Mom (Barbara Crampton) is a sweet-natured, heavily medicated bag of nerves; taciturn
littlest brother Felix (Nicholas Tucci) turns up with a rigorously unfriendly
girlfriend named Zee (Wendy Glenn); eager-to-please Aimee (Amy Seimetz) brings
her vaguely foreign-looking “intellectual filmmaker” boyfriend (Ti West) to sup
with her extremely white, not terribly intellectual clan. And here’s a
portentous bit of exposition: Dad (Rob Bowen) has just retired from a lucrative
gig doing marketing for a defense contractor. So the specter of violence is
already in the air when, just as the family launch into their first full-on
squabble around the dinner table, a trio of assailants in animal masks—manifestations
of the family members pent-up rage?—suddenly place the house under siege. An
arrow flies through the window. It is somehow appropriate that the first one to
bite it is the suspicious filmmaker.
The
choice to set-up You’re Next as a
family reunion is perversely clever. The idea of witnessing your own family’s
endangerment, injury or slaughter is genuinely horrifying; the fact that most
of the family members half-hate each other only makes their bond that much more
realistic. Understandably, everyone immediately falls apart or goes numb. The
only one who seems at all capable of taking control of the situation is the one
who initially seemed easiest to write off. Erin (Sharni Vinson), a literature
major and Crispian’s cute young Australian girlfriend—and, ahem, former
student—turns out to be more than graceful under fire. She’s good at making
weapons out of household objects. She’s our final girl, an outsider and
protectress, and ultimately the one with whom we identify and root for.
Prolific director
Adam Wingard’s latest is actually a couple of years old already—it debuted at
TIFF 2011—but it’s worth the wait. Well, mostly. Simon Barrett, who also
scripted Wingard’s A Horrible Way to Die,
has written about 66% of an exceptionally smart and effective genre film.
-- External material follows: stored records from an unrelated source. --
(* ===== verification/OrphanSweep.v ===== *)
(** The orphan sweep (orphan_sweep.rs): which local logical volumes and export
    subsystems to reap, from what one cycle observed and the strikes kept
    between cycles.  Sets of names are [gset]; the strike table is a [gmap]
    from ["lvol:<alias>"] or ["subsys:<nqn>"] to its count (u32).

    A sweep reaps exactly the candidates condemned on [threshold] cycles in a
    row; the fate of every minted name is tabulated. *)

From Stdlib Require Import Ascii String.
From S2P Require Import Prelude Csv Strs GuardedDestroy Identity.
Local Open Scope string_scope.

Record LvolEntry := Lvol { l_lvs : string; l_name : string; l_uuid : string }.
Definition l_alias (l : LvolEntry) : string := l_lvs l ++ "/" ++ l_name l.
Record SubsystemEntry := SubsysEntry { s_nqn : string; s_ns_bdevs : list string }.

Record SweepInput := Sweep {
  si_lvols : list LvolEntry;
  si_subsystems : list SubsystemEntry;
  si_ublk_bdevs : option (list string);
  si_all_bdevs : gset string;
  si_existing_pvs : gset string;
  si_known_uuids : gmap string (gset string);
  si_unbound_pvcs : gset string;
  si_snapshot_handles : option (gset string)
}.

Definition pv_exists (existing : gset string) (id : string) : bool :=
  bool_decide (id ∈ existing) || bool_decide (storage_id_of_handle id ∈ existing).

Definition owner_gone (i : SweepInput) (id : string) : bool :=
  negb (pv_exists (si_existing_pvs i) id) && negb (pv_exists (si_unbound_pvcs i) id).

Definition user_snapshot_unowned (i : SweepInput) (l : LvolEntry) (id : string) : bool :=
  owner_gone i id &&
  match si_snapshot_handles i with
  | Some h => bool_decide (l_name l ∉ h) && bool_decide (l_uuid l ∉ h)
  | None => false
  end.

Definition needs_snapshot_handles (i : SweepInput) : bool :=
  existsb (fun l => match lvol_owner (l_name l) with
                    | Some (id, UserSnapshot) => owner_gone i id
                    | _ => false
                    end) (si_lvols i).

Definition needs_unbound_pvcs (i : SweepInput) : bool :=
  let absent id := negb (pv_exists (si_existing_pvs i) id) in
  existsb (fun l => match classify_lvol (l_name l) with Some (Pv id) => absent id | _ => false end) (si_lvols i) ||
  existsb (fun s => match classify_subsystem_nqn (s_nqn s) with Some id => absent id | None => false end) (si_subsystems i).

(** The handles of a VolumeSnapshotContent list. *)
Definition snapshot_handles (contents : list Value) : gset string :=
  list_to_set (concat ((fun c => omap (fun h => s ← as_str h; if is_empty s then None else Some s)
    [index "snapshotHandle" (index "status" c); index "snapshotHandle" (index "source" (index "spec" c))]) <$> contents)).

(** The fields of a PersistentVolumeClaim the sweep reads. *)
Record Pvc := MkPvc { pvc_deleting : bool; pvc_volume_name : option string; pvc_uid : option string }.
Definition unbound_pvc_volumes (pvcs : list Pvc) : gset string :=
  list_to_set (omap (fun c =>
    if negb (pvc_deleting c) && match pvc_volume_name c with Some v => is_empty v | None => true end
    then (fun uid => "pvc-" ++ uid) <$> pvc_uid c else None) pvcs).

Record SweepPlan := Plan {
  delete_subsystem_nqns : list string;
  delete_lvol_aliases : list string;
  eph_skipped_unverifiable : nat
}.

(** ** (1) PV-owned lvols *)
Inductive LvolFate := Condemned | EphCandidate | Spared.
#[global] Instance LvolFate_eq : EqDecision LvolFate.
Proof. solve_decision. Defined.

(** The stranded-placeholder rule. *)
Definition stranded (i : SweepInput) (l : LvolEntry) (id : string) : bool :=
  str_contains "_replica_" (l_name l) && negb (is_operation_scoped (l_name l)) &&
  match si_known_uuids i !! id with Some known => bool_decide (l_uuid l ∉ known) | None => false end.

Definition lvol_fate (i : SweepInput) (l : LvolEntry) : LvolFate :=
  let user_snapshot := match lvol_owner (l_name l) with Some (_, UserSnapshot) => true | _ => false end in
  match classify_lvol (l_name l) with
  | Some (Pv id) =>
      if user_snapshot then if user_snapshot_unowned i l id then Condemned else Spared
      else if owner_gone i id then Condemned
      else if stranded i l id then Condemned
      else Spared
  | Some Ephemeral => EphCandidate
  | None => Spared
  end.

Definition condemned_lvols (i : SweepInput) : list LvolEntry := filter (fun l => lvol_fate i l = Condemned) (si_lvols i).
Definition eph_lvols (i : SweepInput) : list LvolEntry := filter (fun l => lvol_fate i l = EphCandidate) (si_lvols i).

(** ** (2) Subsystems *)
Definition bdev_condemned (i : SweepInput) (bdev : string) : bool :=
  existsb (fun l => String.eqb bdev (l_name l) || String.eqb bdev (l_uuid l) || String.eqb bdev (l_alias l)) (condemned_lvols i).
Definition bdev_present (i : SweepInput) (bdev : string) : bool := bool_decide (bdev ∈ si_all_bdevs i).

Definition subsystem_condemned (i : SweepInput) (s : SubsystemEntry) : bool :=
  let owner_absent := match classify_subsystem_nqn (s_nqn s) with Some id => owner_gone i id | None => false end in
  let all_ns_dead := forallb (fun b => negb (bdev_present i b) || bdev_condemned i b) (s_ns_bdevs s) in
  owner_absent && all_ns_dead.

Definition condemned_subsystems (i : SweepInput) : list string :=
  s_nqn <$> filter (fun s => subsystem_condemned i s = true) (si_subsystems i).
Definition surviving_ns_bdevs (i : SweepInput) : list string :=
  concat (s_ns_bdevs <$> filter (fun s => subsystem_condemned i s = false) (si_subsystems i)).

(** ** (3) Ephemeral lvols *)
Definition eph_referenced (i : SweepInput) (ublk : list string) (l : LvolEntry) : bool :=
  let s := surviving_ns_bdevs i in
  mem (l_name l) s || mem (l_uuid l) s || mem (l_alias l) s ||
  existsb (fun b => String.eqb b (l_name l) || String.eqb b (l_uuid l) || String.eqb b (l_alias l)) ublk.

Definition condemned_ephs (i : SweepInput) : list LvolEntry :=
  match si_ublk_bdevs i with
  | None => []
  | Some ublk => filter (fun l => eph_referenced i ublk l = false) (eph_lvols i)
  end.
Definition eph_skipped (i : SweepInput) : nat :=
  match si_ublk_bdevs i with None => length (eph_lvols i) | Some _ => 0 end.

Definition condemned_aliases (i : SweepInput) : list string :=
  l_alias <$> (condemned_lvols i ++ condemned_ephs i)%list.

(** ** Strikes *)
Definition subsys_key (nqn : string) : string := "subsys:" ++ nqn.
Definition lvol_key (alias : string) : string := "lvol:" ++ alias.

(** One candidate list: each name's strike goes up by one (saturating), and
    the names at the threshold are planned. *)
Fixpoint strike (key : string -> string) (threshold : Z) (names : list string) (strikes : gmap string Z)
    : list string * gmap string Z :=
  match names with
  | [] => ([], strikes)
  | x :: names =>
      let n := Z.min (default 0%Z (strikes !! key x) + 1) u32_max in
      let '(planned, strikes') := strike key threshold names (<[key x := n]> strikes) in
      (if (threshold <=? n)%Z then x :: planned else planned, strikes')
  end.

Definition current_keys (i : SweepInput) : list string :=
  ((subsys_key <$> condemned_subsystems i) ++ (lvol_key <$> condemned_aliases i))%list.

Definition plan_sweep (i : SweepInput) (strikes : gmap string Z) (threshold : Z) : SweepPlan * gmap string Z :=
  let '(subs, s1) := strike subsys_key threshold (condemned_subsystems i) strikes in
  let '(lvols, s2) := strike lvol_key threshold (condemned_aliases i) s1 in
  (Plan subs lvols (eph_skipped i), filter (fun p => p.1 ∈ current_keys i) s2).

(** The strike table after a history of cycles, newest first. *)
Fixpoint strikes_after (threshold : Z) (hist : list SweepInput) : gmap string Z :=
  match hist with
  | [] => ∅
  | i :: hist => (plan_sweep i (strikes_after threshold hist) threshold).2
  end.

(** ** Strikes *)
Definition bumped (m : gmap string Z) (k : string) : Z := Z.min (default 0 (m !! k) + 1) u32_max.

Lemma strike_spec key T names : Inj (=) (=) key -> NoDup names -> forall m planned m', strike key T names m = (planned, m') ->
  (forall k, m' !! k = if decide (k ∈ key <$> names) then Some (bumped m k) else m !! k) /\
  (forall x, x ∈ planned <-> x ∈ names /\ T <= bumped m (key x)).
Proof.
  intros Hinj Hnd. induction Hnd as [|x names Hx Hnd IH]; intros m planned m'; cbn [strike].
  - intros [= <- <-]. split; [intros k; by rewrite decide_False by (by intros ?%elem_of_nil)|]. set_solver.
  - destruct (strike key T names _) as [pl m1] eqn:Hs. destruct (IH _ _ _ Hs) as [H1 H2]. intros [= <- <-].
    assert (key x ∉ key <$> names) as Hkx by (intros (y & Hy%Hinj & Hin)%list_elem_of_fmap; by subst).
    split.
    + intros k. rewrite H1, fmap_cons. destruct (decide (k = key x)) as [->|Hne].
      * rewrite decide_False by done. rewrite decide_True by (by left). by rewrite lookup_insert_eq.
      * rewrite lookup_insert_ne by done. unfold bumped. rewrite lookup_insert_ne by done.
        destruct (decide (k ∈ key <$> names)); [by rewrite decide_True by (by right)|].
        rewrite decide_False; [done|]. by intros [?|?]%elem_of_cons.
    + intros y. assert (y ∈ pl <-> y ∈ names /\ T <= bumped m (key y)) as Hy.
      { rewrite H2. split; intros [Hin Hle]; (split; [done|]); revert Hle; unfold bumped;
          rewrite lookup_insert_ne; try done; intros He; apply Hkx; rewrite He; by apply list_elem_of_fmap_2. }
      fold (bumped m (key x)). destruct (Z.leb_spec T (bumped m (key x))).
      * rewrite !elem_of_cons, Hy. naive_solver.
      * rewrite Hy, elem_of_cons. naive_solver lia.
Qed.

(** One listing per lvol and per subsystem. *)
Definition tidy (i : SweepInput) : Prop := NoDup (l_alias <$> si_lvols i) /\ NoDup (s_nqn <$> si_subsystems i).

Lemma fmap_filter_NoDup {A B} (f : A -> B) (P : A -> Prop) `{forall x, Decision (P x)} l :
  NoDup (f <$> l) -> NoDup (f <$> filter P l).
Proof. intros Hn. apply (sublist_NoDup _ _ Hn). apply fmap_sublist, sublist_filter. Qed.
It’s
only once the initial disorientation wears off and we begin to realize the
motives behind this seemingly senseless violence that things start to get a
little dumb and deflating, leading up to a hokey-jokey ending. But maybe 66% is
good enough? Working with an excellent ensemble cast, half of which are also
laudable independent filmmakers—besides Fessenden, Swanberg, West and Seimetz
are all directors—Wingard is in full control of the film’s ominous atmospherics
and delicate tonal shifts—he knows just when to let the humour override the
horror, and vice versa. You’re Next is
easy to recommend but hard to completely love, falling just short of something
really good. Of course, the way Wingard cranks out films, there’s good reason
to hope the next one will be brilliant.